Might get myself an American typewriter. It will make me write slowly.
* Jose Borghino ‘Annual harvest gathers fine writing’, Essays, The Australian Literary Review, April 6, 2011.
Naomi
May 17, 2011 @ 19:23:56
What a wonderfully written post. If this is not writing then I don’t know what is. I love Talese’s description of writing. I also love Kylie L’s comment.
And yes, use #amwriting because you are. #sothere
Yvette Vignando
May 15, 2011 @ 22:38:42
Your writing is so fluid and readable that I think you deserve the hashtag #amwritingsothere – I love what you have chosen to reference in this piece. And not having heard of Talese before I enjoyed reading the article and picked out favourite parts like “Sinatra with a cold is Picasso without paint, Ferrari without fuel”.

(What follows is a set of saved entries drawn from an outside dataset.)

(* ===== verification/FsDir.v ===== *)
(** * The inode cache and directories

    [iget] keeps at most one entry of the inode cache for every inode on disk.
    A directory is the list of the 16-byte entries of its file: [dirlookup]
    finds the first entry in use that has the name. *)

From S2P Require Export FsIO FsDemo.

(** ** The inode cache *)

(** Entry [ip] is in use for inode [inum] of device [dev]. *)
Definition caches_inode (k : kernel) (dev inum : Z) (ip : nat) : Prop :=
  let i := get_inode k ip in 0 < i_ref i /\ i_dev i = dev /\ i_inum i = inum.

#[export] Instance caches_inode_dec k dev inum ip : Decision (caches_inode k dev inum ip).
Proof. unfold caches_inode. cbv zeta. apply _. Defined.

Record icache_ok (k : kernel) : Prop := {
  ic_len : length (k_inode k) = NINODE;
  ic_ref : forall ip, 0 <= i_ref (get_inode k ip);
  ic_once : forall dev inum ip jp, (ip < NINODE)%nat -> (jp < NINODE)%nat ->
    caches_inode k dev inum ip -> caches_inode k dev inum jp -> ip = jp
}.

(** The entry [iget] takes: the one in use for the inode, or the first empty one. *)
Definition iget_entry (k : kernel) (dev inum : Z) : option (nat * bool) :=
  match list_find (caches_inode k dev inum) (seq 0 NINODE) with
  | Some (_, ip) => Some (ip, true)
  | None =>
      match list_find (fun ip => i_ref (get_inode k ip) = 0) (seq 0 NINODE) with
      | Some (_, ip) => Some (ip, false)
      | None => None
      end
  end.

(** What [iget] makes of that entry. *)
Definition iget_node (dev inum : Z) (old : bool) (i : inode) : inode :=
  if old then set_i_ref (i_ref i + 1) i else set_i_valid 0 (set_i_ref 1 (set_i_inum inum (set_i_dev dev i))).

Lemma iget_scan_run k dev inum (ips : list nat) e :
  iget_scan ips dev inum e k = Ok
    match list_find (caches_inode k dev inum) ips with
    | Some (j, ip) => inl ip
    | None => inr (match e with
                   | Some _ => e
                   | None => snd <$> list_find (fun ip => i_ref (get_inode k ip) = 0) ips
                   end)
    end k.
Proof.
  revert e. induction ips as [|ip ips IH]; intros e; cbn [iget_scan list_find]; [by destruct e|].
  mrun. cbn [id]. set (i := get_inode k ip).
  assert (Hb : (0 <? i_ref i) && (i_dev i =? dev) && (i_inum i =? inum) = bool_decide (caches_inode k dev inum ip)).
  { unfold caches_inode. fold i. cbv zeta. destruct (0 <? i_ref i) eqn:E1, (i_dev i =? dev) eqn:E2, (i_inum i =? inum) eqn:E3; bprop;
      symmetry; cbn [andb]; (apply bool_decide_eq_true || apply bool_decide_eq_false); tauto || lia. }
  rewrite Hb. destruct (decide (caches_inode k dev inum ip)) as [Hc|Hc].
  - by rewrite bool_decide_eq_true_2.
  - rewrite bool_decide_eq_false_2 by done. rewrite IH.
    destruct (list_find (caches_inode k dev inum) ips) as [[j jp]|]; [done|]. cbn [fmap option_fmap option_map prod_map].
    f_equal. f_equal. destruct e as [e|]; [done|]. destruct (i_ref i =? 0) eqn:E0; bprop.
    + by rewrite decide_True.
    + rewrite decide_False by done. by destruct (list_find _ ips) as [[j jp]|].
Qed.

Lemma upd_inode_compose ip f g k : upd_inode ip f (upd_inode ip g k) = upd_inode ip (fun i => f (g i)) k.
Proof. unfold upd_inode. cbn [k_inode set_inode]. by rewrite list_alter_alter_eq. Qed.

Lemma iget_run dev inum k :
  irq_ok k -> lock_free Licache k ->
  iget dev inum k = match iget_entry k dev inum with
                    | Some (ip, old) => Ok ip (upd_inode ip (iget_node dev inum old) k)
                    | None => Panic "iget: no inodes"
                    end.
Proof.
  intros Hi Hl. unfold iget, iget_entry. acquire_step. rewrite (run_bind _ _ _ _ _ (iget_scan_run _ _ _ _ None)).
  change (caches_inode (acquired Licache k) dev inum) with (caches_inode k dev inum).
  destruct (list_find (caches_inode k dev inum) (seq 0 NINODE)) as [[j ip]|].
  - mrun. release_step k. done.
  - change (list_find (fun ip => i_ref (get_inode (acquired Licache k) ip) = 0)) with (list_find (fun ip => i_ref (get_inode k ip) = 0)).
    destruct (list_find (fun ip => i_ref (get_inode k ip) = 0) (seq 0 NINODE)) as [[j ip]|]; cbn [fmap option_fmap option_map snd]; [|done].
    mrun. rewrite !upd_inode_compose. release_step k. done.
Qed.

What is it about yellow lined pages anyway- what is their attraction and origin? They so frequently feature in films, on people’s desks and I seem to recall when I was a lawyer that yellow notepads had some kind of official feel to them. But why? Why not lavender or orange lined notepad – I’m going to now have to research that.
michellehamer
May 11, 2011 @ 08:35:27
Hi Stella, lovely piece. Use the #amwriting hashtag with pride – it’s for all writers.
@shellwrites
Kylie L
May 11, 2011 @ 10:30:44
Yes! She’s right. Use it!
Kylie L
May 10, 2011 @ 21:41:48
Love this. You really capture the joy and agony of writing. I had to really dig deep for my 1000 words today (my writing-days goal) and it was a relief and a pleasure to read Talese’s words. The thing is, you can dick around (technical term) with your work forever, rearranging sentences, trying different metaphors on for size, garnishing with the odd adjective, then changing your mind and removing the garnish… the trick is not just the writing, but knowing when something works, when it ‘s great or even just good enough, when to leave it alone and press on. It’s all a juggle and a journey- but it’s never, ever dull. Lovely stuff. xx
PS. Talese was an early proponent of creative non-fiction, a genre which has really blosomed since. I reckon you’d be great at it.